# Awkward Around guys.. fine around girls



## m66 (Mar 19, 2011)

Ok so I am just wondering if anyone else has this. I am a male highschool student and I always feel so awkward and uncomfortable around guys. Like there is nothing to say to them, I really don't understand. With girls its so easy to talk to them, I don't have any guy friends. Just friends that are girls.


----------



## Think_For_Yourself (Dec 7, 2010)

I can relate 100%. Might explain why I have all kinds of girls interested in me, yet I have zero friends lol


----------



## LALoner (Dec 3, 2008)

m66 said:


> Ok so I am just wondering if anyone else has this. I am a male highschool student and I always feel so awkward and uncomfortable around guys. Like there is nothing to say to them, I really don't understand. With girls its so easy to talk to them, I don't have any guy friends. Just friends that are girls.


I'm curious, did you get along with your mother but not your father?


----------



## diamondheart89 (Mar 21, 2011)

I have a similar problem...I can talk to guys a lot easier than girls. My best friend is a girl though, but she also has mostly guy friends rather than girl friends.
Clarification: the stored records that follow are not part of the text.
Lemma valid_emails_of_spec (cells : list cell) (e : string) :
  In e (valid_emails_of cells) ->
  exists x, In (Some x) cells /\ e = Str.strip x
            /\ is_valid_email_format x = true.
Proof.
  induction cells as [|[x|] cells IH]; simpl; [intros []| |].
  - destruct (is_valid_email_format (Str.strip x)) eqn:Hv.
    + intros [<-|Hin].
      * exists x. rewrite is_valid_email_format_strip in Hv. auto.
      * destruct (IH Hin) as (y & Hy & H). exists y. auto.
    + intros Hin. destruct (IH Hin) as (y & Hy & H). exists y. auto.
  - intros Hin. destruct (IH Hin) as (y & Hy & H). exists y. auto.
Qed.

Lemma valid_emails_of_length (cells : list cell) :
  List.length (valid_emails_of cells)
  = List.length
      (filter (fun email => is_valid_email_format (str email))
         (filter (fun x => negb (isna x)) cells)).
Proof.
  induction cells as [|[x|] cells IH]; simpl; [reflexivity| |exact IH].
  rewrite is_valid_email_format_strip.
  destruct (is_valid_email_format x); simpl; now rewrite IH.
Qed.

(** X13.  Every address [extract_valid_emails] returns is the stripped
    text of a cell of the column that has a value; it is unchanged by
    [strip], and both format checks accept it, the verifier's included.
    There are no more addresses than rows, and none when the column
    does not exist. *)
Theorem extract_valid_emails_sound (df : DataFrame) (email_column : string) :
  (forall e,
     In e (extract_valid_emails df email_column) ->
     (exists x, In (Some x) (column df email_column) /\ e = Str.strip x)
     /\ Str.strip e = e
     /\ is_valid_email_format e = true
     /\ _is_valid_email_format e = true)
  /\ (List.length (extract_valid_emails df email_column)
      <= List.length (rows df))%nat
  /\ (has_column df email_column = false ->
      extract_valid_emails df email_column = []).
Proof.
  unfold extract_valid_emails. split; [|split].
  - intros e.
    destruct (has_column df email_column); simpl; [|intros []].
    intros Hin. apply valid_emails_of_spec in Hin as (x & Hx & -> & Hv).
    split; [eauto|]. split; [apply strip_idem|].
    split; [now rewrite is_valid_email_format_strip|].
    exact Hv.
  - destruct (has_column df email_column) eqn:Hc; simpl; [|lia].
    rewrite valid_emails_of_length, <- (column_length df email_column Hc).
    etransitivity; [apply filter_length_le | apply filter_length_le].
  - intros ->. reflexivity.
Qed.

(** X14.  The counts of [get_file_stats] add up: for a column that
    exists and a name that is not empty, the valid and the invalid
    addresses make the total, the total and the empty cells make the
    number of rows, and the valid count is the number of addresses
    [extract_valid_emails] returns.  For no name, an empty name or a
    missing column the four keys are absent. *)
Theorem get_file_stats_counts (df : DataFrame) (email_column : option string) :
  let stats := get_file_stats df email_column in
  total_rows stats = len (rows df)
  /\ 0 <= empty_rows stats <= total_rows stats
  /\ match email_column with
     | Some name =>
         if (negb (String.eqb name "") && has_column df name)%bool
         then exists es,
                email_keys stats = Some es
                /\ valid_emails es + invalid_emails es = total_emails es
                /\ total_emails es + empty_emails es = total_rows stats
                /\ 0 <= invalid_emails es
                /\ valid_emails es = len (extract_valid_emails df name)
         else email_keys stats = None
     | None => email_keys stats = None
     end.
Proof.
  assert (Hrows : total_rows (get_file_stats df email_column) = len (rows df)).
  { unfold get_file_stats. destruct email_column as [name|]; [|reflexivity].
    destruct (negb (String.eqb name "") && has_column df name)%bool;
      reflexivity. }
  assert (Hempty : empty_rows (get_file_stats df email_column)
                   = len (filter (forallb isna) (rows df))).
  { unfold get_file_stats. destruct email_column as [name|]; [|reflexivity].
    destruct (negb (String.eqb name "") && has_column df name)%bool;
      reflexivity. }
  cbv zeta. split; [exact Hrows|]. split.
  - rewrite Hrows, Hempty. unfold len.
    pose proof (filter_length_le (forallb isna) (rows df)). lia.
  - destruct email_column as [name|]; [|reflexivity].
    destruct (negb (String.eqb name "") && has_column df name)%bool eqn:Hc;
      [|unfold get_file_stats; now rewrite Hc].
    rewrite Hrows. unfold get_file_stats. rewrite Hc.
    eexists. split; [reflexivity|]. cbn [total_emails valid_emails
      invalid_emails empty_emails].
    apply andb_true_iff in Hc as [_ Hc].
    pose proof (filter_split_length isna (column df name)) as Hsplit.
    pose proof (filter_length_le
                  (fun email => is_valid_email_format (str email))
                  (filter (fun x => negb (isna x)) (column df name))) as Hle.
    rewrite (column_length df name Hc) in Hsplit.
    unfold len, extract_valid_emails. rewrite Hc. simpl negb. cbv iota.
    rewrite valid_emails_of_length.
    repeat split; lia.
Qed.

Lemma get_file_stats_counts_witness :
  exists es,
    email_keys (get_file_stats sample_df (Some "email")) = Some es
    /\ valid_emails es = 2 /\ invalid_emails es = 1
    /\ total_emails es = 3 /\ empty_emails es = 2.
Proof.
  destruct (get_file_stats_counts sample_df (Some "email"))
    as (_ & _ & es & E & _).
  exists es. split; [exact E|].
  injection E as <-. repeat split.
Defined.

Lemma extract_valid_emails_sound_witness :
  Str.strip "Cy@Example.org" = "Cy@Example.org"
  /\ _is_valid_email_format "Cy@Example.org" = true.
Proof.
  destruct (extract_valid_emails_sound sample_df "email") as (H & _ & _).
  destruct (H "Cy@Example.org") as (_ & Hs & _ & Hv).
  - simpl. right. now left.
  - split; [exact Hs | exact Hv].
Defined.

(** ** Lower case *)

Lemma lower_char_space (c : ascii) :
  Str.isspace (Str.lower_char c) = Str.isspace c.
Proof. each_ascii c. Qed.

Lemma lower_char_idem (c : ascii) :
  Str.lower_char (Str.lower_char c) = Str.lower_char c.
Proof. each_ascii c. Qed.

Lemma lower_char_at (c : ascii) :
  Ascii.eqb "@" (Str.lower_char c) = Ascii.eqb "@" c.
Proof. each_ascii c. Qed.

Lemma lower_char_dot (c : ascii) :
  Ascii.eqb "." (Str.lower_char c) = Ascii.eqb "." c.
Proof. each_ascii c. Qed.

Lemma chars_lower (s : string) :
  Str.chars (Str.lower s) = map Str.lower_char (Str.chars s).
Proof. unfold Str.lower. apply chars_of_chars. Qed.

Lemma lower_idem (s : string) : Str.lower (Str.lower s) = Str.lower s.
Proof.
  apply chars_inj. rewrite !chars_lower, map_map.
  apply map_ext. apply lower_char_idem.
Qed.

Lemma lstrip_chars_lower (l : list ascii) :
  Str.lstrip_chars Str.isspace (map Str.lower_char l)
  = map Str.lower_char (Str.lstrip_chars Str.isspace l).
Proof.
  induction l as [|c l IH]; simpl; [reflexivity|].
  rewrite lower_char_space. destruct (Str.isspace c); [exact IH|reflexivity].
Qed.

Lemma strip_lower (s : string) :
  Str.strip (Str.lower s) = Str.lower (Str.strip s).
Proof.
  apply chars_inj. rewrite chars_lower. unfold Str.strip.
  rewrite !chars_of_chars, chars_lower. unfold Str.rstrip_chars.
  now rewrite lstrip_chars_lower, <- map_rev, lstrip_chars_lower, map_rev.
Qed.

Lemma char_in_lower_at (s : string) :
  char_in "@" (Str.lower s) = char_in "@" s.
Proof.
  unfold char_in. rewrite chars_lower.
  induction (Str.chars s) as [|c l IH]; cbn [map existsb]; [reflexivity|].
  now rewrite lower_char_at, IH.
Qed.

Lemma char_in_lower_dot (s : string) :
  char_in "." (Str.lower s) = char_in "." s.
Proof.
  unfold char_in. rewrite chars_lower.
  induction (Str.chars s) as [|c l IH]; cbn [map existsb]; [reflexivity|].
  now rewrite lower_char_dot, IH.
Qed.

Lemma local_char_lower (c : ascii) :
  local_char c = true -> local_char (Str.lower_char c) = true.
Proof. each_ascii c. Qed.

Lemma domain_char_lower (c : ascii) :
  domain_char c = true -> domain_char (Str.lower_char c) = true.
Proof. each_ascii c. Qed.

Lemma is_alpha_lower (c : ascii) :
  Str.is_alpha c = true -> Str.is_alpha (Str.lower_char c) = true.
Proof. each_ascii c. Qed.

(** The lower-case form of a string the pattern accepts is accepted:
    the classes of the pattern hold the lower-case form of each of
    their letters. *)
Lemma format_lower_accepted (s : string) :
  _is_valid_email_format s = true ->
  _is_valid_email_format (Str.lower s) = true.
Proof.
  unfold _is_valid_email_format. rewrite !match_anchored_lang.
  intros (core & nl & E & Hcore & Hnl).
  apply pattern_shape in Hcore
    as (l & d & t & -> & Hl1 & Hl & Hd1 & Hd & Ht2 & Ht).
  exists (map Str.lower_char l
            ++ "@"%char :: map Str.lower_char d
            ++ "."%char :: map Str.lower_char t), nl.
  split; [|split].
  - rewrite chars_lower, E, !map_app. cbn [map]. rewrite !map_app.
    cbn [map]. f_equal. destruct Hnl as [-> | ->]; reflexivity.
  - apply pattern_shape_complete.
    + destruct l; [congruence | discriminate].
    + apply Forall_map. eapply Forall_impl; [|exact Hl].
      apply local_char_lower.
    + destruct d; [congruence | discriminate].
    + apply Forall_map. eapply Forall_impl; [|exact Hd].
      apply domain_char_lower.
    + now rewrite length_map.
    + apply Forall_map. eapply Forall_impl; [|exact Ht].
      apply is_alpha_lower.
  - exact Hnl.
Qed.

Lemma valid_has_at_and_dot (s : string) :
  _is_valid_email_format s = true ->
  char_in "@" s = true /\ char_in "." s = true.
Proof.
  intros H. apply match_one_at in H as (l & rest & E & _ & _ & _ & Hdot).
  unfold char_in. rewrite E. split; apply existsb_exists.
  - exists "@"%char. split; [|reflexivity].
    apply in_or_app. right. now left.
  - exists "."%char. split; [|reflexivity].
    apply in_or_app. right. now right.
Qed.

(** ** [clean_email_data] *)

Lemma nth_update_nth {A : Type} (f : A -> A) (d : A) (l : list A) :
  forall j, f d = d -> nth j (update_nth j f l) d = f (nth j l d).
Proof.
  induction l as [|x l IH]; intros [|j] Hd; simpl; auto.
Qed.

Lemma nth_update_nth_other {A : Type} (f : A -> A) (d : A) (l : list A) :
  forall j j', j <> j' -> nth j' (update_nth j f l) d = nth j' l d.
Proof.
  induction l as [|x l IH]; intros [|j] [|j'] Hne; simpl; auto.
  congruence.
Qed.

Lemma update_nth_twice {A : Type} (f g : A -> A) (l : list A) :
  forall j, update_nth j f (update_nth j g l)
            = update_nth j (fun x => f (g x)) l.
Proof.
  induction l as [|x l IH]; intros [|j]; simpl; auto.
  now rewrite IH.
Qed.

Lemma update_nth_ext {A : Type} (f g : A -> A) (l : list A) :
  (forall x, f x = g x) -> forall j, update_nth j f l = update_nth j g l.
Proof.
  intros H. induction l as [|x l IH]; intros [|j]; simpl; auto.
  - now rewrite H.
  - now rewrite IH.
Qed.

Lemma index_of_same (a b : string) (names : list string) :
  forall j, index_of a names = Some j -> index_of b names = Some j -> a = b.
Proof.
  induction names as [|n names IH]; simpl; [discriminate|].
  intros j.
  destruct (String.eqb n a) eqn:Ea, (String.eqb n b) eqn:Eb.
  - intros _ _. apply String.eqb_eq in Ea, Eb. congruence.
  - intros H1 H2. injection H1 as <-.
    destruct (index_of b names); discriminate.
  - intros H1 H2. injection H2 as <-.
    destruct (index_of a names); discriminate.
  - destruct (index_of a names) as [ja|]; [|discriminate].
    destruct (index_of b names) as [jb|]; [|discriminate].
    simpl. intros H1 H2. apply (IH ja); [reflexivity|].
    congruence.
Qed.

(** The cleaning of one cell. *)
Lemma clean_cell_some (s : string) :
  clean_keep (clean_text (Some s))
  = if (char_in "@" (Str.lower (Str.strip s))
        && char_in "." (Str.lower (Str.strip s)))%bool
    then Some (Str.lower (Str.strip s)) else None.
Proof. reflexivity. Qed.

Lemma clean_cell_twice (x : cell) :
  clean_keep (clean_text (clean_keep (clean_text x)))
  = clean_keep (clean_text x).
Proof.
  destruct x as [s|]; [|reflexivity].
  rewrite (clean_cell_some s).
  destruct (char_in "@" (Str.lower (Str.strip s))
            && char_in "." (Str.lower (Str.strip s)))%bool eqn:Hc;
    [|reflexivity].
  rewrite clean_cell_some.
  rewrite strip_lower, strip_idem, lower_idem. now rewrite Hc.
Qed.

Lemma clean_cell_kept (x : cell) (t : string) :
  clean_keep (clean_text x) = Some t ->
  char_in "@" t = true /\ char_in "." t = true
  /\ Str.strip t = t /\ Str.lower t = t.
Proof.
  destruct x as [s|]; [|discriminate].
  rewrite clean_cell_some.
  destruct (char_in "@" (Str.lower (Str.strip s))) eqn:Hat;
    [|discriminate].
  destruct (char_in "." (Str.lower (Str.strip s))) eqn:Hdot;
    [|discriminate].
  simpl. intros H. injection H as <-.
  rewrite strip_lower, strip_idem, lower_idem. auto.
Qed.

Lemma valid_emails_of_one (x : cell) :
  valid_emails_of [x]
  = match x with
    | Some t =>
        if is_valid_email_format (Str.strip t) then [Str.strip t] else []
    | None => []
    end.
Proof. destruct x; reflexivity. Qed.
I guess its because I hate talking about clothes, people, and stereotypical 'girl' topics most of the time and a lot of girls are too caught up in fulfilling those stereotypes to ever stop and learn anything interesting. Weird thing is that I've met so many smart, intelligent girls to talk to on the net, but almost none in real life. Or maybe my SA is just shutting me off from the awesome girls. I think intimidation is a factor, and guys are less likely to judge me as harshly as girls are. People from the same gender compete a lot, so that may be it.


----------



## EvanLP (Apr 6, 2011)

I am awkward around people I don't know to be honest. But I could definitely get along with girls more than guys. But if she's attractive, I'm never able to say anything smart or even look her in the eyes. I don't know what it is.


----------



## trendyfool (Apr 11, 2010)

Maybe you're gay? Obviously you wouldn't have to be, lol, but not getting along with guys definitely increases the possibility. It definitely was true for me.


----------



## voospenvi2734 (Dec 2, 2010)

I can't relate at all. I'm awkward around guys, but I can't even SPEAK to girls. They take me waaaaaaay out of my comfort zone.


----------



## RockIt (Jan 8, 2011)

Most of my friends IRL are female. I just normally get along with them and they seem to take comfort in our conversations. In my experience, a lot of women my age are suffering through the daily grind and are looking for someone who will just not tear them down or cause issues. I enjoy talking about their problems with them and try my best to offer the "male perspective" on things when needed.

And, no I'm not gay. Although I am my wife's fashion advisor at times. But, that's another story.


----------



## millenniumman75 (Feb 4, 2005)

It is the feeling of competition. Guys are naturally more inclined to be competitive. Girls are safer.

This is a challenge for any guy. I, as a guy, am just as capable as other men. This mindset is critical.


----------



## fm5827 (Mar 7, 2011)

I wouldn't really mind having that problem, I can talk to guys pretty easily but not girls.


----------



## Devdas (Mar 17, 2011)

Dustii7 said:


> I can't relate at all. I'm awkward around guys, but I can't even SPEAK to girls. They take me waaaaaaay out of my comfort zone.


Same for me


----------